Ploucville. Trou paumé dans le Limousin. Là où il pleut 362 jours par an, le reste du temps il grêle. Là où chaque année pour les vacances, mes parents me séquestrent dans la maison familiale
héritée de bisaïeuls qui n’avaient vraiment pas de pot d’habiter là.
Ploucville, sa mairie, son bistrot et son cimetière. Deux ou trois vieux qui ruminent à leurs fenêtres en s'espionnant mutuellement, quelques vaches dans les prés qui regardent les tracteurs
passer. Bref beaucoup de ruminants. Et puis il y a la piscine dans notre jardin qui nous hisse au rang de superstars du patelin, de nababs du village.

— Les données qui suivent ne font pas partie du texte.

(* ===== verification/MessagesRequest.v ===== *)
(** * MessagesRequest: reading a request of the Messages dialect

    [decode] of [W/map/messages.rs]: the system text, the turns with their
    blocks split into items of the IR, tools and sampling.  Reading never
    fails; what has no place in the IR is noted. *)
From S2P Require Import Prelude Text Json Floats Ir ProfileTypes StreamCore Usage Shapes Chat Loss RequestCore Tools.

(** ** Parts *)
Definition block_type (block : json) : string := unwrap_or (get_str block "type") "text".

(** [.get("text").and_then(Value::as_str).map(IrPart::Text)] *)
Definition block_text (block : json) : option IrPart := PText <$> get_str block "text".

(** A Files API image stays raw: the [file_id] of the IR is one of Responses. *)
Definition messages_file_image (block : json) : option IrPart :=
  source ← get block "source";
  if bool_decide (get_str source "type" = Some "file") then
    id ← str_field source "file_id"; if is_empty id then None else Some (PRaw "image" block)
  else None.

Definition url_image (source : json) : option IrPart :=
  (fun url => PImageUrl url None None None) <$> str_field source "url".

Definition decode_image (block : json) : option IrPart :=
  source ← get block "source";
  if bool_decide (get_str source "type" = Some "base64")
  then Some (PImageBase64 (unwrap_or (str_field source "media_type") "image/png")
               (text_or_empty (str_field source "data")))
  else url_image source.

Definition document_source (source : json) : option IrDocumentSource :=
  let otherwise :=
    opt_or (SrcBase64 <$> str_field source "data")
      (opt_or (SrcUrl <$> str_field source "url") (SrcFileId <$> str_field source "file_id")) in
  match get_str source "type" with
  | Some kind =>
      if String.eqb kind "text" then SrcText <$> str_field source "data"
      else if String.eqb kind "url" then SrcUrl <$> str_field source "url"
      else if String.eqb kind "file" then SrcFileId <$> opt_or (str_field source "file_id") (str_field source "id")
      else if String.eqb kind "base64" then SrcBase64 <$> str_field source "data"
      else otherwise
  | None => otherwise
  end.

Definition is_text_source (src : IrDocumentSource) : bool := match src with SrcText _ => true | _ => false end.

Definition decode_document (block : json) : option IrPart :=
  source ← get block "source";
  let media_type := text_or_empty (opt_or (str_field source "media_type") (str_field block "media_type")) in
  let name := nonempty (opt_or (str_field block "title") (str_field block "name")) in
  src ← document_source source;
  let media_type :=
    if negb (is_empty media_type) then media_type
    else if is_text_source src then "text/plain" else "application/pdf" in
  Some (PDocument src media_type name (pointer block [Key "citations"; Key "enabled"] ≫= as_bool)
          (nonempty (str_field block "context"))).

Definition decode_content_part (block : json) : option IrPart :=
  match block with
  | JStr text => Some (PText text)
  | _ =>
      let type_name := block_type block in
      if String.eqb type_name "text" then block_text block
      else if String.eqb type_name "image" then opt_or (decode_image block) (messages_file_image block)
      else if String.eqb type_name "document" then opt_or (decode_document block) (Some (PRaw "document" block))
      else opt_or (block_text block) (Some (PRaw type_name block))
  end.

Definition is_text_part (part : IrPart) : bool := match part with PText _ => true | _ => false end.
Definition is_empty_text (part : IrPart) : bool := match part with PText text => is_empty text | _ => false end.
Definition text_of (part : IrPart) : option string := match part with PText text => Some text | _ => None end.

Section Decode.
Context {SJ : SerdeJson}.

(** Text beside an image or a document stays in block order, text alone is
    one string. *)
Definition decode_tool_result (block : json) : string * list IrPart :=
  match opt_or (get block "content") (get block "text") with
  | None => ("", [])
  | Some (JStr text) => (text, [])
  | Some (JArr l) =>
      let decoded := List.filter (fun part => negb (is_empty_text part)) (omap decode_content_part l) in
      if existsb (fun part => negb (is_text_part part)) decoded then ("", decoded)
      else (str_join "" (omap text_of decoded), [])
  | Some content => (value_as_string content, [])
  end.

(** ** Turns *)
Definition content_blocks (content : option json) : list json :=
  match content with Some (JArr l) => l | _ => [] end.

Definition flush_assistant (parts : list IrPart) : list IrItem :=
  match parts with [] => [] | _ => [IAssistant parts None] end.
Definition flush_user (parts : list IrPart) : list IrItem := match parts with [] => [] | _ => [IUser parts] end.

Definition decode_tool_use (block : json) : IrItem :=
  IFunctionCall (text_or_empty (str_field block "id")) (text_or_empty (str_field block "name"))
    (unwrap_or (value_as_string <$> get block "input") "{}") None.

Definition assistant_part (block : json) : option IrPart :=
  if String.eqb (block_type block) "thinking" then
    Some (PThinking (text_or_empty (opt_or (get block "thinking") (get block "text") ≫= as_str))
            (str_field block "signature"))
  else if String.eqb (block_type block) "redacted_thinking" then Some (PRaw "redacted_thinking" block)
  else decode_content_part block.

(** The parts before a call are an item of their own. *)
Fixpoint assistant_blocks (parts : list IrPart) (blocks : list json) : list IrItem :=
  match blocks with
  | [] => flush_assistant parts
  | block :: blocks =>
      if String.eqb (block_type block) "tool_use"
      then flush_assistant parts ++ decode_tool_use block :: assistant_blocks [] blocks
      else assistant_blocks (parts ++ option_list (assistant_part block)) blocks
  end.

Definition decode_assistant (content : option json) : list IrItem :=
  match content with
  | Some (JStr text) => [IAssistant [PText text] None]
  | _ => assistant_blocks [] (content_blocks content)
  end.

Definition decode_result_item (block : json) : IrItem :=
  let '(output, parts) := decode_tool_result block in
  IFunctionOutput (text_or_empty (str_field block "tool_use_id")) output parts
    (unwrap_or (bool_field block "is_error") false).

Fixpoint user_blocks (parts : list IrPart) (blocks : list json) : list IrItem :=
  match blocks with
  | [] => flush_user parts
  | block :: blocks =>
      if String.eqb (block_type block) "tool_result"
      then flush_user parts ++ decode_result_item block :: user_blocks [] blocks
      else user_blocks (parts ++ option_list (decode_content_part block)) blocks
  end.

Definition decode_user (content : option json) : list IrItem :=
  match content with
  | Some (JStr text) => [IUser [PText text]]
  | _ => user_blocks [] (content_blocks content)
  end.

Definition decode_message (msg : json) : list IrItem :=
  if String.eqb (unwrap_or (get_str msg "role") "user") "assistant"
  then decode_assistant (get msg "content") else decode_user (get msg "content").

Definition decode_system (system : option json) : list IrItem :=
  match system with
  | Some (JStr text) => [ISystem text None []]
  | Some (JArr l) =>
      omap (fun block => (fun text => ISystem text None []) <$> nonempty (get_str block "text")) l
  | _ => []
  end.

(** ** Sampling *)

(** [thinking] of a type the IR keeps as it is. *)
Definition native_thinking_kind (kind : string) : bool := one_of (trim kind) ["adaptive"; "between_tools"].

Definition messages_native_thinking (value : json) : option json :=
  thinking ← get value "thinking"; kind ← get_str thinking "type";
  if native_thinking_kind kind then Some thinking else None.

Definition decode_output_config_schema (value : json) : option json * option string :=
  match pointer value [Key "output_config"; Key "format"] with
  | None => (None, None)
  | Some format =>
      if bool_decide (get_str format "type" = Some "json_schema") then
        match opt_filter is_object (get format "schema") with
        | Some schema => (Some schema, Some "response")
        | None => (None, None)
        end
      else (None, None)
  end.

Definition decode_thinking (value : json) : noted (option bool * option Z) :=
  match get value "thinking" with
  | None => quiet (None, None)
  | Some thinking =>
      let unknown := let! _ := note "sampling.thinking" Drop "unknown thinking" in quiet (None, None) in
      match trim <$> get_str thinking "type" with
      | Some kind =>
          if String.eqb kind "disabled" then quiet (Some false, None)
          else if String.eqb kind "enabled" then quiet (Some true, u32_field thinking "budget_tokens")
          else if one_of kind ["adaptive"; "between_tools"] then quiet (None, None)
          else unknown
      | None => unknown
      end
  end.

Definition messages_source_has_json_schema (value : json) : bool :=
  is_some (get value "output_format") || is_some (get value "response_format") || is_some (get value "json_schema")
  || bool_decide (pointer_str value [Key "text"; Key "format"; Key "type"] = Some "json_schema")
  || is_some (pointer value [Key "output_config"; Key "format"]).

Definition decode_parallel_tool_calls (value : json) : option bool :=
  match (choice ← opt_filter is_object (get value "tool_choice"); bool_field choice "disable_parallel_tool_use") with
  | Some disable => Some (negb disable)
  | None => bool_field value "parallel_tool_calls"
  end.

Definition decode_tool_choice (value : option json) : IrToolChoice :=
  match value with
  | None => Auto
  | Some (JStr s) => if String.eqb s "none" then NoTool else if one_of s ["any"; "required"] then Required else Auto
  | Some value =>
      let by_name := match str_field value "name" with Some name => Named name | None => Auto end in
      match get_str value "type" with
      | Some t =>
          if String.eqb t "none" then NoTool else if one_of t ["any"; "required"] then Required
          else if String.eqb t "tool" then Named (text_or_empty (str_field value "name")) else by_name
      | None => by_name
      end
  end.

(** The first element that is something. *)
Fixpoint first_some {A} (l : list (option A)) : option A :=
  match l with [] => None | o :: l => opt_or o (first_some l) end.

(** The [ttl] of the first [cache_control], outer objects first. *)
Fixpoint visit_cache (value : json) : option (option string) :=
  match value with
  | JObj m =>
      match obj_get "cache_control" m with
      | Some cc => Some (get_str cc "ttl")
      | None => first_some (map (fun kv => visit_cache (snd kv)) m)
      end
  | JArr l => first_some (map visit_cache l)
  | _ => None
  end.

Definition cache_from (value : json) : IrCache :=
  match visit_cache value with Some ttl => mkCache true ttl None | None => cache_default end.

(** [str_field(..).map(trim).filter(non-empty)] *)
Definition trimmed_field (value : json) (key : string) : option string := trimmed (str_field value key).

Definition decode_sampling (value : json) : noted IrSampling :=
  let '(json_schema, json_schema_name) := decode_output_config_schema value in
  let! _ := no_slot_if (messages_source_has_json_schema value && is_none json_schema) "sampling.json_schema" in
  let! thinking := decode_thinking value in
  quiet
  {| sp_temperature := f32_field value "temperature";
     sp_top_p := f32_field value "top_p";
     sp_top_k := u32_field value "top_k";
     sp_max_tokens := u32_field value "max_tokens";
     sp_stop := stop_values value ["stop_sequences"; "stop"];
     sp_tool_choice := decode_tool_choice (get value "tool_choice");
     sp_parallel_tool_calls := decode_parallel_tool_calls value;
     sp_store := bool_field value "store";
     sp_previous_response_id := str_field value "previous_response_id";
     sp_cache := cache_from value; (* [decode] assigns it after the rest *)
     sp_stream := bool_field value "stream";
     sp_include_thoughts := thinking.1;
     sp_thinking_budget := None;
     sp_reasoning_effort := trimmed (pointer_str value [Key "output_config"; Key "effort"]);
     sp_max_reasoning_tokens := thinking.2;
     sp_json_schema := json_schema;
     sp_json_schema_name := json_schema_name;
     sp_json_schema_description := None;
     sp_json_schema_strict := None;
     sp_json_object := None;
     sp_include := [];
     sp_prompt_cache_key := None;
     sp_prompt_cache_retention := None;
     sp_prompt_cache_mode := None;
     sp_prompt_cache_ttl := None;
     sp_top_logprobs := None;
     sp_moderation_model := None;
     sp_moderation_input := None;
     sp_moderation_output := None;
     sp_include_obfuscation := None;
     sp_user := trimmed (pointer_str value [Key "metadata"; Key "user_id"]);
     sp_verbosity := None;
     sp_safety_identifier := None;
     sp_metadata := [];
     sp_frequency_penalty := None;
     sp_presence_penalty := None;
     sp_seed := None;
     sp_n := None;
     sp_service_tier := trimmed_field value "service_tier";
     sp_output_modalities := [];
     sp_audio_voice := None;
     sp_audio_format := None;
     sp_logprobs := None;
     sp_logit_bias := [];
     sp_prediction := None;
     sp_web_search_options := None;
     sp_inference_geo := trimmed_field value "inference_geo";
     sp_performance_latency := None;
     sp_previous_message_id := trimmed (pointer_str value [Key "diagnostics"; Key "previous_message_id"]);
     sp_response_field_paths := [];
     sp_additional_request_fields := None;
     sp_prompt_variables := None;
     sp_guardrail := None;
     sp_container := opt_filter (fun c => is_string c || is_object c) (get value "container");
     sp_context_management := object_field value "context_management";
     sp_mcp_servers := opt_filter is_array (get value "mcp_servers");
     sp_media_resolution := None;
     sp_image_config := None;
     sp_audio_transcription_config := None;
     sp_translation_config := None;
     sp_affective_dialog := None;
     sp_enhanced_civic_answers := None;
     sp_multi_speaker_speech := None;
     sp_cached_content := None;
     sp_safety_settings := None;
     sp_request_labels := None;
     sp_truncation := None;
     sp_max_tool_calls := None;
     sp_background := None;
     sp_conversation := None;
     sp_responses_context_management := None;
     sp_messages_thinking := messages_native_thinking value |}.

Definition decode (value : json) : result MapError (IrRequest * LossReport) :=
  let items :=
    decode_system (get value "system") ++ concat (map decode_message (unwrap_or (get_array value "messages") [])) in
  let '(sampling, events) := decode_sampling value in
  Ok (mkRequest (text_or_empty (str_field value "model")) items
        (map decode_tool (unwrap_or (get_array value "tools") [])) sampling,
      mkReport events).
End Decode.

J’aime pas ce bled pourri mais pourtant j’y passe toutes mes vacances. Je donnerais n’importe quoi pour aller ailleurs. Je ne rêve même pas du Maroc ou de l'Australie, non, je me contenterais juste
de l’Aveyron. Voire même de l’Ariège.
Aujourd’hui, c’est le grand chambardement. Les Poinsard débarquent. Maman a préparé les chambres, Papa a nettoyé la piscine des mulots qui viennent crever dedans. L’humeur est à la fête. Tout doit
être parfait ! C’est Maman qui le dit. Suivi de près d’un habituel : Lucie, range ta chambre !

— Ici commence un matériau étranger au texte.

Lemma count_strip v : count_cache_control (strip_all_cache_control v) = 0%nat.
Proof.
  induction v as [| | | |l IH|m IH] using json_ind'; try done.
  - cbn. induction IH as [|v l H _ IH]; [done|]. cbn. by rewrite H.
  - cbn [strip_all_cache_control]. rewrite count_obj.
    assert (forall m', obj_contains "cache_control" (List.filter (fun kv => negb (String.eqb kv.1 "cache_control")) m') = false) as C.
    { unfold obj_contains. intros m'. induction m' as [|[k v] m' IHm]; [done|]. cbn [List.filter fst].
      destruct (String.eqb_spec k "cache_control") as [->|N]; cbn [negb]; [done|]. cbn [obj_get].
      by rewrite str_eqb_neq by congruence. }
    rewrite C. cbn [Nat.add]. unfold count_members. induction IH as [|[k v] m H _ IH]; [done|]. cbn [map List.filter fst snd].
    destruct (negb (String.eqb k "cache_control")); [|done]. cbn [map sum_nat fold_right snd] in *. by rewrite H.
Qed.

(** ** A value with markers added *)
Inductive marked (ttl : option string) : json -> json -> Prop :=
| marked_same v : marked ttl v v
| marked_tag v w : tag ttl v = Some w -> marked ttl v w
| marked_text text : marked ttl (JStr text) (tagged_text ttl text)
| marked_list l l' : Forall2 (marked ttl) l l' -> marked ttl (JArr l) (JArr l')
| marked_field v k x y : get v k = Some x -> marked ttl x y -> marked ttl v (index_set v k y)
| marked_trans u v w : marked ttl u v -> marked ttl v w -> marked ttl u w.

Section Marked.
Context (ttl : option string).

(** At most [n] markers more. *)
Definition added (n : nat) (v w : json) : Prop :=
  marked ttl v w /\ (count_cache_control w <= count_cache_control v + n)%nat.

Definition fresh (v : json) : Prop := count_cache_control v = 0%nat.

Lemma added_same n v : added n v v.
Proof. split; [apply marked_same|lia]. Qed.

Lemma added_trans n m u v w : added n u v -> added m v w -> added (n + m) u w.
Proof. intros [A B] [C D]. split; [by eapply marked_trans|lia]. Qed.

Lemma added_tag v w : tag ttl v = Some w -> added 1 v w.
Proof. intros T. split; [by apply marked_tag|by apply (count_tag ttl)]. Qed.

Lemma added_field v k x y : k <> "cache_control" -> get v k = Some x -> fresh x -> added 1 x y ->
  added 1 v (index_set v k y).
Proof.
  intros N G F [M C]. split; [by eapply marked_field|]. pose proof (count_index_set v k y N). unfold fresh in F. lia.
Qed.

Lemma marked_same_list l : Forall2 (marked ttl) l l.
Proof. induction l; constructor; [apply marked_same|done]. Qed.

Lemma fresh_elem l v : fresh (JArr l) -> In v l -> fresh v.
Proof.
  unfold fresh. rewrite count_arr. unfold sum_nat. induction l as [|a l IH]; [done|]. cbn [map fold_right].
  intros Z [<-|I]; [lia|]. apply IH; [lia|done].
Qed.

Les Poinsard et mes parents se sont rencontrés à la fac. Maman était avec Gérard et Papa avec Yola. Mais à force de se coller les uns aux autres, ils se sont mélangés. Maman flirtait avec Yola qui
elle-même était amoureuse de Gérard qui était attiré par Maman qui couchait avec Papa. Enfin, je dis ça, mais j’en sais rien, c’est ce que j’imagine. Finalement les couples se sont fixés pour de
bon, les mères ont accouché et se sont prises à rêver un avenir commun pour leur descendance. Gérard et Yola ont un fils, Jeremy, qui est censé m’épouser dans quelques années, c’est ce qu’ont
planifié nos parents réciproques un soir d’été, il y a 15 ans, alors qu’ils étaient tous réunis autour d’une bière. Un parfait exemple des dangers de l’alcool sur le cerveau…
Gérard Poinsard a la cinquantaine bedonnante. Il a l’air sympa, de loin. Mais vraiment de très loin. Avec son large sourire et son allure débonnaire on pourrait s’imaginer que c’est le père Noël
déguisé en civil, mais cette impression sympathique s’écroule aussitôt qu’il ouvre la bouche.
- Alors, Lucie, quoi de neuf depuis l’année dernière ? Me demande le Poinsard en portant sa valise à l’intérieur. Mais dis-donc, tu deviens une vraie femme ! Tu es jolie comme un cœur.
Se méfier de Gérard. C'est un gros pervers comme on en voit dans les journaux télévisés.
- Jeremy n’ose pas sortir de la voiture, il est stressé de te revoir… J'espère que tu seras gentille avec lui !
Et voilà que ça recommence. Toujours à me mettre son fils dans les pattes. Un vrai proxénète, ce type ! Les vacances c’est déjà l’horreur, mais avec les Poinsard en prime, je frise le suicide au
détergent industriel.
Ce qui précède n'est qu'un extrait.